Democrats shouldn’t cater to and reinforce sensibilities that both hurt people and hurt the Democrats’ prospects. Religious doctrine and religious feeling can and have been trimmed and shaped over time to accommodate the full plurality of liberal society. Illiberal patterns of feeling bolstered by religious sentiments, like disgust for homosexuality, can be broken through slow desensitization, or a shift in the way the culture recruits that dimension of the moral sense. In dynamic commercial societies, this happens whether we want it to or not. But we have something to say about how it happens. The culture war is worth fighting, one episode of Will & Grace at a time, if that’s what it takes.

Liberals must understand the profundity to others of feelings that are weak in them, but shouldn’t pretend to feel what they don’t. They can lead as well as follow. And it remains true that all Americans, conservative and liberal alike, are wide awake to the liberal emotional dimensions of harm and reciprocity. The American culture war is about how thoroughly the liberal sentiments will be allowed to dominate. If a thoroughly liberal society is worth having, liberals will have to spot the points of conflict between the liberal and illiberal dimensions of the moral sense, drive in the wedge, and pull out all the rhetorical stops—including playing on feelings of quasi-religious elevation and indignant moral disgust—to make Americans feel the moral primacy of harm, autonomy, and rights.
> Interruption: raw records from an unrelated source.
(** C7: a route message that is neither self-authored nor outside the
    main table and whose family is neither IPv4 nor IPv6 makes notify
    write exactly one error record (command 255) and no route event; the
    frame loop then goes on with the next frame. *)
Theorem unknown_family_yields_one_error_record m p out :
  4 <= sizeof_ptr ->
  is_route m p = true ->
  suppressed m p = false ->
  family_known m p = false ->
  exists msg,
    (msg = cstr "wrong message length" \/ msg = cstr "bad message family")
    /\ (forall junk, notify m p junk out = out ++ error_record msg)
    /\ (forall fuel r junk i ret,
          rv_mem r = m ->
          sizeof_nlmsghdr <= ret < 2 ^ 31 ->
          sizeof_nlmsghdr <= to_int32 (nlmsg_len m p) <= ret ->
          frames_loop (S fuel) r junk i p ret out =
          frames_loop fuel r junk (S i)
            (p + NLMSG_ALIGN (to_int32 (nlmsg_len m p)))
            (ret - NLMSG_ALIGN (to_int32 (nlmsg_len m p)))
            (out ++ error_record msg)).
Proof.
  intros Hp Hr Hs Hf.
  assert (Hnd : negb (nlmsg_type m p =? NLMSG_DONE) = true).
  { unfold is_route, RTM_NEWROUTE, RTM_DELROUTE in Hr. unfold NLMSG_DONE.
    destruct (Z.eqb_spec (nlmsg_type m p) 3) as [E|]; [| reflexivity].
    rewrite E in Hr. discriminate. }
  destruct (Z.lt_ge_cases (attr_len m p) 0) as [Hl | Hl].
  - exists (cstr "wrong message length").
    assert (Hn : forall junk,
      notify m p junk out = out ++ error_record (cstr "wrong message length")).
    { intros junk. rewrite notify_wrong_length by assumption.
      apply error_reply_eq. lia. }
    split; [left; reflexivity |]. split; [exact Hn |].
    intros fuel r junk i ret Hm Hret Hlen. subst m.
    rewrite frames_loop_step by assumption. rewrite Hnd, Hn. reflexivity.
  - exists (cstr "bad message family").
    assert (Hn : forall junk,
      notify m p junk out = out ++ error_record (cstr "bad message family")).
    { intros junk. rewrite notify_bad_family by assumption.
      apply error_reply_eq. lia. }
    split; [right; reflexivity |]. split; [exact Hn |].
    intros fuel r junk i ret Hm Hret Hlen. subst m.
    rewrite frames_loop_step by assumption. rewrite Hnd, Hn. reflexivity.
Qed.

(** C1 (amended): for an accepted route the record is the five vectors
    written in one call, and the width of its destination field is not
    fixed by the family: when the parsed table holds a destination
    attribute the field has (prefix_len + 7) / 8 bytes; when it holds none
    and the family is IPv4 the field has the 4 bytes of the family. *)
Theorem destination_field_follows_prefix_length m p junk out :
  accepted m p = true ->
  notify m p junk out = writev out (event_iov m p junk)
  /\ (slot (parsed_attrs m p junk) RTA_DST <> 0 ->
      Z.of_nat (length (field DST (event_iov m p junk))) =
      (rtm_dst_len m (NLMSG_DATA p) + 7) / 8)
  /\ (slot (parsed_attrs m p junk) RTA_DST = 0 ->
      rtm_family m (NLMSG_DATA p) = AF_INET ->
      Z.of_nat (length (field DST (event_iov m p junk))) = host_len m p).
Proof.
  intros Ha. split; [apply notify_accepted; assumption |].
  unfold field, event_iov, route_iov, DST. simpl nth. split.
  - intros Hd. destruct (Z.eqb_spec (slot (parsed_attrs m p junk) RTA_DST) 0);
      [contradiction |]. simpl.
    rewrite length_read_bytes.
    pose proof (load8_range m (NLMSG_DATA p + 1)). unfold rtm_dst_len.
    rewrite Z2Nat.id; [reflexivity |]. apply Z.div_pos; lia.
  - intros Hd Hf. rewrite Hd. simpl. unfold host_len. rewrite Hf. reflexivity.
Qed.

(** ** read_routes *)

Lemma error_quit_eq msg errno out :
  0 < sizeof_ptr ->
  error_quit msg errno out =
  Exit 1 (out ++ error_record (quit_message msg errno)).
Proof. intros Hp. unfold error_quit. rewrite error_reply_eq by assumption. reflexivity. Qed.

Lemma frames_loop_prefix r junk fs :
  4 <= sizeof_ptr ->
  forall fuel i p ret out p' ret',
    ret < 2 ^ 31 ->
    after_frames (rv_mem r) p ret fs = Some (p', ret') ->
    ret' <= ret
    /\ frames_loop (length fs + fuel) r junk i p ret out =
       frames_loop fuel r junk (i + length fs) p' ret'
         (dispatch_all (rv_mem r) junk i fs out).
Proof.
  intros Hp. induction fs as [| f fs IH]; intros fuel i p ret out p' ret' Hret Ha.
  - simpl in Ha. inversion Ha; subst. simpl. rewrite Nat.add_0_r.
    split; [lia | reflexivity].
  - simpl in Ha.
    destruct (Z.eqb_spec f p) as [-> |]; [| discriminate].
    destruct (Z.leb_spec sizeof_nlmsghdr (to_int32 (nlmsg_len (rv_mem r) p)));
      [| discriminate].
    destruct (Z.leb_spec (to_int32 (nlmsg_len (rv_mem r) p)) ret);
      [| discriminate].
    simpl in Ha. unfold sizeof_nlmsghdr in *.
    pose proof (align4_bounds (to_int32 (nlmsg_len (rv_mem r) p)) ltac:(lia)).
    unfold NLMSG_ALIGN in *.
    apply (IH fuel (S i) _ _
             (if negb (nlmsg_type (rv_mem r) p =? NLMSG_DONE)
              then notify (rv_mem r) p (junk i) out else out)) in Ha;
      [| lia].
    destruct Ha as [Hle Hloop]. split; [lia |].
    change (length (p :: fs) + fuel)%nat with (S (length fs + fuel)).
    rewrite frames_loop_step by (unfold sizeof_nlmsghdr; lia).
    unfold NLMSG_ALIGN. rewrite Hloop. simpl.
    replace (i + S (length fs))%nat with (S i + length fs)%nat by lia.
    reflexivity.
Qed.
(** The saved table for a reference and a target without repeated names. *)
Lemma standardized_unique (base_df new_df : DataFrame) :
  NoDup (columns_tolist base_df) -> NoDup (columns_tolist new_df) ->
  well_formed new_df ->
  standardized base_df new_df
  = Ok (mkDataFrame
          (if some_name_matched base_df new_df then nrows new_df else 0)
          (map (fun name =>
                  (Re.sub name,
                   column_or_nan new_df name
                     (if some_name_matched base_df new_df
                      then nrows new_df else 0)))
             (columns_tolist base_df))).
Proof.
  intros Hb Hn Hwf.
  assert (forall col, In col (columns_tolist base_df) ->
                      occurrences new_df col <= 1) as Hall
    by (intros; now apply occurrences_NoDup).
  pose proof (standardized_ok _ _ Hall) as H.
  pose proof (standardized_rows _ _ _ Hwf H) as Hrows.
  pose proof (standardized_cols new_df Hwf base_df _ H) as Hcols.
  rewrite (transient_names_NoDup _ Hb) in Hcols. specialize (Hcols Hb).
  rewrite H. f_equal.
  destruct (remove_column_numbering
              (run_plan (plan base_df new_df) empty_frame)) as [r l].
  cbn [nrows cols] in *. subst r l. f_equal.
  rewrite (plan_NoDup _ _ Hb), map_map. apply map_ext_in.
  intros name Hname. cbn [fst snd]. f_equal.
  apply source_reindexed; [assumption|now apply Hall|].
  intros Hin.
  assert (some_name_matched base_df new_df = true) as ->
    by (apply some_name_matched_true; now exists name).
  reflexivity.
Qed.

(** *** The number of saved columns *)

Lemma first_from_length (l seen : list string) :
  length (first_from seen l) <= length l.
Proof.
  revert seen. induction l as [|x l IH]; intros seen; simpl; [lia|].
  destruct (existsb (String.eqb x) seen); simpl.
  - specialize (IH seen). lia.
  - specialize (IH (x :: seen)). lia.
Qed.

Lemma first_from_full (l seen : list string) :
  length (first_from seen l) = length l -> first_from seen l = l.
Proof.
  revert seen. induction l as [|x l IH]; intros seen; simpl; [reflexivity|].
  destruct (existsb (String.eqb x) seen); simpl.
  - pose proof (first_from_length l seen). lia.
  - intros H. f_equal. apply IH. lia.
Qed.

Lemma standardized_count (base_df new_df out : DataFrame) :
  standardized base_df new_df = Ok out ->
  length (cols out) <= length (cols base_df)
  /\ (length (cols out) = length (cols base_df)
      <-> NoDup (transient_names (columns_tolist base_df))).
Proof.
  intros H. pose proof (standardized_labels _ _ _ H) as Hl.
  assert (length (cols out)
          = length (first_occurrences (transient_names (columns_tolist base_df))))
    as ->.
  { rewrite <- (length_map fst (cols out)). fold (columns_tolist out).
    now rewrite Hl, length_map. }
  assert (length (cols base_df)
          = length (transient_names (columns_tolist base_df))) as ->.
  { rewrite transient_names_length. unfold columns_tolist.
    now rewrite length_map. }
  unfold first_occurrences. split; [apply first_from_length|]. split.
  - intros E. rewrite <- (first_from_full _ _ E). apply first_from_NoDup.
  - intros Hnd. rewrite first_from_distinct; [reflexivity|assumption|].
    intros ? ? [].
Qed.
When the pattern of feeling is in place, the argument is easy to accept.

Haidt can’t help Democrats with their lousy economic policy, but he can at least help them see where much of their problem lies. Democrats’ problem isn’t the Republican lock on semantics; it’s the Republican lock on illiberal sentiment. But Democrats simply will not win a contest of religious emotion, no matter how dazzling the “framing.” Their best long-term hopes rest in moving the fight to a battlefield with more favorable terrain.

Perhaps Haidt’s most significant contribution is helping liberals of all stripes see that liberalism is not a mere intellectual commitment, but a condition of the soul, a condition to be proud of—one that puts us at a far remove from tribalism, caste, and theocracy. The culture war is real. It’s a war over the calibration of our moral sentiments, and mere “messaging” won’t win it. Democrats ought to buy George Lakoff a gold watch, send him off to the home for superannuated gurus, and start boning up on the new science of moral emotion.
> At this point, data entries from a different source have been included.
(** [editTexture]: its instruction is a template around a string, which
    cannot fail. *)
Definition editTexture (c : Settled) : Result jsstring :=
  settle (lit "No edited image data received.") (lit "Failed to edit texture") c.

(** [generateTexture] from its first line: the instruction is assembled
    before the [try]. *)
Definition generateTexture
           (service : jsstring -> option jsstring -> Settled)
           (baseImageBase64 : option jsstring) (stylePrompt : jsstring)
           (annotations : list Annotation.t) : Result jsstring :=
  match GeminiPrompt.describe round_text other_text toLowerCase
                              type_error_message annotations with
  | Threw m => Threw m
  | Returned (annotationText, faceDefined) =>
      settle (lit "No image data received from Gemini.")
             (lit "Failed to generate texture")
             (service (GeminiPrompt.fullPrompt stylePrompt annotationText faceDefined)
                      baseImageBase64)
  end.

End Runtime.

End GeminiCall.

(* ================================================================== *)
(** ** The canvas editor in use                                        *)
(* ================================================================== *)

Module CanvasSession.

(** What can happen to the editor: each constructor is one call of a
    handler of [CanvasEditor.tsx] with the data of its event. *)
Inductive Action : Type :=
| Click (container : option CanvasEditor.Rect) (clientX clientY : number)
| TypeLabel (s : jsstring)
| Commit (now : Z)                  (* [addAnnotation] at clock reading [now] *)
| Cancel
| StartDrag (id : jsstring)
| PointerMove (container : option CanvasEditor.Rect) (clientX clientY : number)
| PointerUp
| Remove (id : jsstring)
| ClearAll.                         (* [setAnnotations([])] *)

(** The annotation list (the prop) and the component's own state. *)
Definition Editor : Type := (list Annotation.t * CanvasEditor.State)%type.

Definition idle : CanvasEditor.State := CanvasEditor.mkState [] None None.

Definition act (imageSrc : option jsstring) (a : Action) (e : Editor) : Editor :=
  let (annotations, st) := e in
  match a with
  | Click container cx cy =>
      (annotations, CanvasEditor.handleImageClick imageSrc container cx cy st)
  | TypeLabel s => (annotations, CanvasEditor.setTempLabel s st)
  | Commit now => CanvasEditor.addAnnotation now annotations st
  | Cancel => (annotations, CanvasEditor.handleCancel st)
  | StartDrag id => (annotations, CanvasEditor.startDrag id st)
  | PointerMove container cx cy =>
      (CanvasEditor.handlePointerMove st container cx cy annotations, st)
  | PointerUp => (annotations, CanvasEditor.handlePointerUp st)
  | Remove id => (CanvasEditor.removeAnnotation id annotations, st)
  | ClearAll => ([], st)
  end.
(** [reassignZone] up to and including the atomic replace.  [now1] and
    [now2] are the two readings of [Date.now()].  [None]: the zone name
    is outside the modelled pattern fragment. *)
Definition reassign_commit
    (w : World Store) (now1 now2 : Z) (zoneName newViewName : text)
    : option commit_outcome :=
  if text_eqb zoneName (str ".") || text_eqb zoneName (str "adblock") then
    Some (let '(w', r) :=
            reassign_fail w (str "Cannot reassign system zone: " ++ zoneName) in
          Stopped w' r)
  else
    match getZone w zoneName with
    | Err m => Some (let '(w', r) := reassign_fail w m in Stopped w' r)
    | Ok zone =>
        if text_eqb (match view zone with Some v => v | None => [] end) newViewName
        then Some (Stopped w (Ok (str "Zone already assigned to that view")))
        else
          match reassign_candidate w now1 zoneName (file zone) newViewName with
          | None => None
          | Some (Err m) => Some (let '(w', r) := reassign_fail w m in Stopped w' r)
          | Some (Ok (tmpFile, newContent)) =>
              let fs1 := writeFile tmpFile newContent (files w) in
              match validator fs1 tmpFile with
              | Some diagnostic =>
                  Some (let '(w', r) :=
                          reassign_fail (mkWorld fs1 (store w))
                            (str "Config validation failed for proposed change: "
                             ++ diagnostic) in
                        Stopped w' r)
              | None =>
                  let backupFile :=
                    namedConfLocal ++ str ".backup." ++ Z_toString now2 in
                  match reassign_replace fs1 tmpFile backupFile with
                  | None =>
                      Some (let '(w', r) :=
                              reassign_fail (mkWorld fs1 (store w))
                                (ENOENT namedConfLocal) in
                            Stopped w' r)
                  | Some fs3 => Some (Replaced fs3 backupFile)
                  end
              end
          end
    end.

(** The whole operation: after the replace come the optional reload,
    with its rollback, and only then the membership update. *)
Definition reassignZone
    (w : World Store) (now1 now2 : Z) (zoneName newViewName : text)
    : option (World Store * result text) :=
  match reassign_commit w now1 now2 zoneName newViewName with
  | None => None
  | Some (Stopped w' r) => Some (w', r)
  | Some (Replaced fs3 backupFile) =>
      let settings := loadSettings (store w) in
      let w3 := mkWorld fs3 (store w) in
      match (if autoReload settings then reloadBind w3 else None) with
      | Some e =>
          match copyFile backupFile namedConfLocal fs3 with
          | Some fs4 =>
              Some (reassign_fail (mkWorld fs4 (store w))
                      (str "Reload failed after reassign; config restored: "
                       ++ e))
          | None => Some (reassign_fail w3 (ENOENT backupFile))
          end
      | None =>
          let viewsList2 :=
            match views (loadSettings (store w)) with
            | Some l => l | None => [] end in
          match updateSettings (store w)
                  (move_membership viewsList2 zoneName newViewName) with
          | Ok st => Some (mkWorld fs3 st, Ok [])
          | Err _ => Some (w3, Ok [])
          end
      end
  end.

End Collaborators.

Arguments Stopped {Store} w' r.
Arguments Replaced {Store} fs3 backupFile.

End Pipeline.

(* ===================================================================== *)
(** ** Sample inputs *)
(* ===================================================================== *)

Module Samples.
Import JS ZoneRecords BindConfig Pipeline.

(** *** Zone files *)

Definition sample_clock : Clock :=
  mkClock 2024 0 5 (str "2024-01-05T00:00:00.000Z").

Definition no_options : Options := mkOptions None None None None None None None.

Definition www_record : ResourceRecord :=
  mkRecord None (str "www") (Some (str "A")) (str "192.0.2.1")
    (Some (JNum 300)) None None None.

Definition www_parsed : ResourceRecord :=
  mkRecord (Some 1%Z) (str "www") (Some (str "A")) (str "192.0.2.1")
    (Some (JNum 300)) None None None.

Definition mx_record : ResourceRecord :=
  mkRecord None (str "@") (Some (str "MX")) (str "mail.example.com.")
    (Some (JNum 3600)) (Some (JNum 20)) None None.

(** *** Configuration documents *)

Definition unterminated_zone : text :=
  str "zone " ++ [34] ++ str "example.com" ++ [34] ++ str " {" ++ nl
  ++ str "    type master;" ++ nl
  ++ str "    allow-update { none; };" ++ nl.

(** Two distinct zones whose names differ only where one of them has a
    dot. *)
Definition simple_zone (zoneName zoneFile : text) : text :=
  str "zone " ++ [34] ++ zoneName ++ [34] ++ str " {" ++ nl
  ++ str "    type master;" ++ nl
  ++ str "    file " ++ [34] ++ zoneFile ++ [34] ++ str ";" ++ nl
  ++ str "};" ++ nl.

Definition two_zones : text :=
  simple_zone (str "example-com.net") (str "/etc/bind/zones/db.example-com.net")
  ++ nl
  ++ simple_zone (str "example.com.net") (str "/etc/bind/zones/db.example.com.net").

(** One zone served from two views, as in a split-horizon set-up. *)
Definition view_with (viewName zoneName zoneFile : text) : text :=
  str "view " ++ [34] ++ viewName ++ [34] ++ str " {" ++ nl
  ++ str "    match-clients { any; };" ++ nl
  ++ str "    " ++ simple_zone zoneName zoneFile
  ++ str "};" ++ nl.

Definition split_horizon : text :=
  view_with (str "internal") (str "corp") (str "/etc/bind/zones/db.corp.internal")
  ++ nl
  ++ view_with (str "external") (str "corp") (str "/etc/bind/zones/db.corp.external").

(** The document returned by a move, when there is one. *)
Definition moved (content zoneName zoneFile targetView : text) : text :=
  match buildMoveZoneToViewContent content zoneName zoneFile targetView
          default_acl with
  | Some (Ok newContent) => newContent
  | _ => []
  end.

(** *** A concrete installation *)

Definition sample_conf : text :=
  str "zone " ++ [34] ++ str "example.com" ++ [34] ++ str " {" ++ nl
  ++ str "    type master;" ++ nl
  ++ str "    file " ++ [34] ++ str "/etc/bind/zones/db.example.com" ++ [34]
  ++ str ";" ++ nl
  ++ str "};" ++ nl.

Definition sample_world : World Settings :=
  mkWorld (<[namedConfLocal := sample_conf]> ∅) (mkSettings true None).

Definition sample_load (s : Settings) : Settings := s.

Definition sample_update (s : Settings) (v : list ViewEntry) : result Settings :=
  Ok (mkSettings (autoReload s) (Some v)).

Definition sample_getZone (_ : World Settings) (_ : text) : result ZoneInfo :=
  Ok (mkZoneInfo (str "/etc/bind/zones/db.example.com") None).

Definition accept_all (_ : FS) (_ : text) : option text := None.
Definition reject_all (_ : FS) (_ : text) : option text := Some (str "syntax error").
Definition reload_ok (_ : World Settings) : option text := None.
Definition reload_fails (_ : World Settings) : option text :=
  Some (str "rndc: connect failed").

End Samples.

(* ===================================================================== *)
(** * The configuration file on disk (bindConfig) *)
(* ===================================================================== *)

Module ConfigOps.
Import JS BindConfig Pipeline.

(** [new RegExp(`zone\\s+"${zoneName}"`, 'i').test(s)]: the header
    pattern without the leading [\b], anywhere in [s]. *)
Fixpoint zone_pattern_test (name_ : list pat) (s : text) : bool :=
  zone_header_here name_ s
  || match s with
     | [] => false
     | _ :: s' => zone_pattern_test name_ s'
     end.

(** *** addZoneToConfig (bindConfig, lines 13-40)

    [None]: the zone name is outside the modelled pattern fragment. *)
Definition addZoneToConfig (fs : FS) (zoneName zoneFile zoneType : text)
    : option (FS * result unit) :=
  let fail (m : text) : result unit :=
    Err (str "Failed to add zone to config: " ++ m) in
  match fs !! NAMED_CONF_LOCAL with
  | None => Some (fs, fail (ENOENT NAMED_CONF_LOCAL))
  | Some configContent =>
      match compile_name zoneName with
      | None => None
      | Some zonePattern =>
          if zone_pattern_test zonePattern configContent then Some (fs, Ok tt)
          else
            let zoneBlock :=
              nl ++ str "zone " ++ [34] ++ zoneName ++ [34] ++ str " {" ++ nl
              ++ str "    type " ++ zoneType ++ str ";" ++ nl
              ++ str "    file " ++ [34] ++ zoneFile ++ [34] ++ str ";" ++ nl
              ++ str "    allow-update { none; };" ++ nl
              ++ str "};" ++ nl in
            Some (<[NAMED_CONF_LOCAL := configContent ++ zoneBlock]> fs, Ok tt)
      end
  end.

(** *** removeZoneFromConfig (lines 443-468)

    [now1] and [now2] are the two readings of [Date.now()]. *)
Definition removeZoneFromConfig (fs : FS) (now1 now2 : Z) (zoneName : text)
    : option (FS * result unit) :=
  let fail (m : text) : result unit :=
    Err (str "Failed to remove zone from config: " ++ m) in
  let backupFile := NAMED_CONF_LOCAL ++ str ".backup." ++ Z_toString now1 in
  match copyFile NAMED_CONF_LOCAL backupFile fs with
  | None => Some (fs, fail (ENOENT NAMED_CONF_LOCAL))
  | Some fs1 =>
      match fs1 !! NAMED_CONF_LOCAL with
      | None => Some (fs1, fail (ENOENT NAMED_CONF_LOCAL))
      | Some configContent =>
          match removeZoneFromConfigContent configContent zoneName with
          | None => None
          | Some cleanedContent =>
              if text_eqb cleanedContent configContent then Some (fs1, Ok tt)
              else
                let tmpFile :=
                  NAMED_CONF_LOCAL ++ str ".tmp." ++ Z_toString now2 in
                let fs2 := writeFile tmpFile cleanedContent fs1 in
                match move tmpFile NAMED_CONF_LOCAL fs2 with
                | Some fs3 => Some (fs3, Ok tt)
                | None => Some (fs2, fail (ENOENT tmpFile))
                end
          end
      end
  end.

(** [view\s+"<name>"] anchored at the head of [s]. *)
Definition view_header_here (name_ : list pat) (s : text) : bool :=
  match match_ci (str "view") s with
  | Some (c :: r) =>
      is_ws c &&
      match skip_ws r with
      | q :: r' =>
          (q =? 34) &&
          match match_pats name_ r' with
          | Some (q' :: _) => q' =? 34
          | _ => false
          end
      | [] => false
      end
  | _ => false
  end.

(** [content.search(viewPattern)] for [\bview\s+"<name>"] with the [i]
    flag: index of the leftmost match. *)
Fixpoint view_search (name_ : list pat) (prev : option N) (s : text) : option nat :=
  if word_boundary prev && view_header_here name_ s then Some 0%nat
  else match s with
       | [] => None
       | c :: s' => option_map S (view_search name_ (Some c) s')
       end.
Will Wilkinson is a policy analyst at the Cato Institute in Washington, D.C.

37 Responses to “What’s the Frequency Lakoff?”

  1. Will Wilkinson / The Fly Bottle » Blog Archive » Jonathan Haidt’s Moral Psychology Applied to American Politics
    September 19th, 2007 10:35
    1

    [...] post below is a review essay I wrote for Reason in Fall 2006 loosely related to George Lakoff’s Whose [...]

  2. MDM
    September 19th, 2007 12:54
    2

    Great post!
    It’s important to see that Liberals (of all stripes) need to develop a more broad-band approach to the liberal ethic, rather than arguing for the superiority narrow-band liberalism. (Though this does bring up tough questions about public discourse, etc.)One can be a political liberal and still have a robust account of the virtues and human flourishing. What we need is the right blend of Aristotle, Mencius, Smith, Darwin, and Hayek.

  3. hanmeng
    September 19th, 2007 14:56
    3

    According to “When morality opposes justice:
    Conservatives have moral intuitions that liberals may not recognize” http://www.chicagocdr.org/papers/haidt%20paper.doc
    “Most conservatives (with the exception of some economic conservatives) therefore embrace the ethics of community, and are morally opposed to the extreme individual freedom promoted by a pure ethics of autonomy….”
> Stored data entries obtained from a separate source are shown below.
(** An early return with one of the three messages, traced back to the
    iterate at which the check failed. *)
Lemma gd_loop_check_failed n x a st x' message st' :
  message <> "success" -> message <> "iterations_exceeded" ->
  gd_loop' n x a st = (Ok (x', message), st') <->
  exists j a' st_j, (j < n)%nat /\
    gd_steps' j (x, a, st) = Some (x', a', st_j) /\
    test_at' (x', a', st_j) st' false /\
    gd_plan' (deref st' x') a' = Ok (inl message).
Proof.
  intros Hs Hi. split.
  - revert x a st. induction n as [|n IH]; intros x a st; cbn.
    + unfold gd_epilogue, bind, time_to_stop, ret.
      destruct (extend_history' x st) as [[[]|?|] st1]; try discriminate.
      destruct (stop_test L oracle x_0 tolerance st1 x) as [[|]|?|];
        intros H; simplify_eq.
    + unfold bind. rewrite gd_iteration_unfold.
      destruct (extend_history' x st) as [[[]|?|] st1] eqn:He; try discriminate.
      destruct (stop_test' st1 x) as [[|]|?|] eqn:Ht; try discriminate.
      { unfold ret. intros H. simplify_eq. }
      rewrite gd_advance_plan.
      destruct (gd_plan' (deref st1 x) a) as [[m|[step v]]|?|] eqn:Hp;
        try discriminate.
      * unfold ret. intros H. simplify_eq.
        exists 0%nat, a, st. split; [lia|]. split; [reflexivity|].
        split; [split; assumption | exact Hp].
      * intros H. apply IH in H as (j & a' & st_j & Hj & Hst & Hte & Hpl).
        exists (S j), a', st_j. split; [lia|]. split; [|auto].
        rewrite gd_steps_S. unfold gd_step.
        rewrite gd_iteration_unfold, He, Ht, gd_advance_plan, Hp. exact Hst.
  - intros (j & a' & st_j & Hj & Hst & Hte & Hpl).
    rewrite (gd_loop_split _ _ _ _ _ _ _ _ n j x a st x' a' st_j) by (lia || exact Hst).
    destruct (n - j)%nat as [|m] eqn:Hm; [lia|].
    cbn. unfold bind.
    rewrite (gd_iteration_test_false _ _ _ _ _ _ _ _ _ _ _ _ Hte).
    rewrite gd_advance_plan, Hpl. reflexivity.
Qed.
End driver_frames.

Section record_facts.
Variable L : Libs.
Variable oracle : Oracle.
Variable x_0 : loc.
Variable tolerance : float.
Variable tool : LineSearchTool.
Variable display : bool.
Variable fuel : nat.
Variable start_time : float.

Local Abbreviation extend_history' := (extend_history L oracle start_time).
Local Abbreviation stop_test' := (stop_test L oracle x_0 tolerance).
Local Abbreviation gd_plan' := (gd_plan L oracle tool display fuel).
Local Abbreviation gd_loop' :=
  (gd_loop L oracle x_0 tolerance tool display fuel start_time).

(** The store in which the loop ends is the store right after a trace
    record, complete or interrupted. *)
Lemma gd_loop_final_record (P : state -> Prop) n x a st r st' :
  (forall x st st', P st -> extend_history' x st = (Ok tt, st') -> P st') ->
  (forall st v, P st ->
     P {| heap := (heap st ++ [v])%list; history := history st;
          ticks := ticks st; errmode := errmode st |}) ->
  gd_loop' n x a st = (r, st') -> P st ->
  exists x_j st_j r_e,
    P st_j /\ extend_history' x_j st_j = (r_e, st') /\
    forall x' message, r = Ok (x', message) -> x_j = x' /\ r_e = Ok tt.
Proof.
  intros Hext Halloc. revert x a st.
  induction n as [|n IH]; intros x a st; cbn.
  - unfold gd_epilogue, bind, time_to_stop, ret. intros H HP.
    destruct (extend_history' x st) as [r1 st1] eqn:He.
    destruct r1 as [[]|?|]; simplify_eq;
      [|exists x, st; eexists; (split; [exact HP|]); (split; [exact He|]);
        intros; discriminate..].
    destruct (stop_test L oracle x_0 tolerance st1 x) as [[|]|?|];
      simplify_eq; exists x, st, (Ok tt); (split; [exact HP|]);
      (split; [exact He|]); intros; simplify_eq; auto.
  - unfold bind. rewrite gd_iteration_unfold. intros H HP.
    destruct (extend_history' x st) as [r1 st1] eqn:He.
    destruct r1 as [[]|?|]; simplify_eq;
      [|exists x, st; eexists; (split; [exact HP|]); (split; [exact He|]);
        intros; discriminate..].
    destruct (stop_test' st1 x) as [[|]|?|]; unfold ret in H; simplify_eq;
      try (exists x, st, (Ok tt); (split; [exact HP|]);
           (split; [exact He|]); intros; simplify_eq; auto; fail).
    rewrite gd_advance_plan in H.
    destruct (gd_plan' (deref st1 x) a) as [[m|[step v]]|?|];
      simplify_eq;
      try (exists x, st, (Ok tt); (split; [exact HP|]);
           (split; [exact He|]); intros; simplify_eq; auto; fail).
    eapply IH; [eassumption|]. apply Halloc. eapply Hext; eassumption.
Qed.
    How about a little love for economic conservatives?

  4. Steve
    September 19th, 2007 15:04
    4

    Begs the question where the different settings of the five dimensions come from. Why should America be so different from Denmark or other western countries (except Ireland apparently)? It can’t be that 75% of Danes are born without the purity-disgust gene and 75% of Americans are. The distinction has to be learned and this implies culture so we are back at Lakoff. If the dial settings have changed over the last 40 years then what made them change?

  5. Will Wilkinson
    September 19th, 2007 15:05
    5

    He is basically talking about libertarian types there, I think. In terms of Haidt’s schema, many libertarians and “economic conservatives” are simply liberals who are economically literate.

  6. 8
    September 19th, 2007 15:18
    6

    Do liberals really have lower purity and disgust levels? What about things like pesticides or oil companies that elicit religious levels of disgust?

  7. MDM
    September 19th, 2007 15:28
    7

    8 has a point. Haidt’s work reminded me of how things like veganism can powerfully tap into the purity dimension. Also, think of how identity politics can tap into the ingroup dimension. Hardcore lefties are broad-band too, I guess.

  8. Will Wilkinson
    September 19th, 2007 15:42
    8

    8, Yeah, on average they do. I think one of the important lessons of Haidt’s work is that we should expect all these dimensions to be doing SOME work in all people’s worldviews. I think your very good point about environmentalist types is more a point about where to place people on a map of political views. I’d prefer simply to define “liberal” in terms of its distinctive moral sentiments. To the extent that environmentalists are purity obsessed, or labor unionists are all about ingroup solidarity, then to that extent they aren’t liberal.

  9. TGGP
    September 19th, 2007 15:52
    9

    Your post seems wrapped as advice to Democrats, yet provides only an explanation rather than a strategy. Of course libertarians like you and I think socialized health-care isn’t worth it, but what do progressives think?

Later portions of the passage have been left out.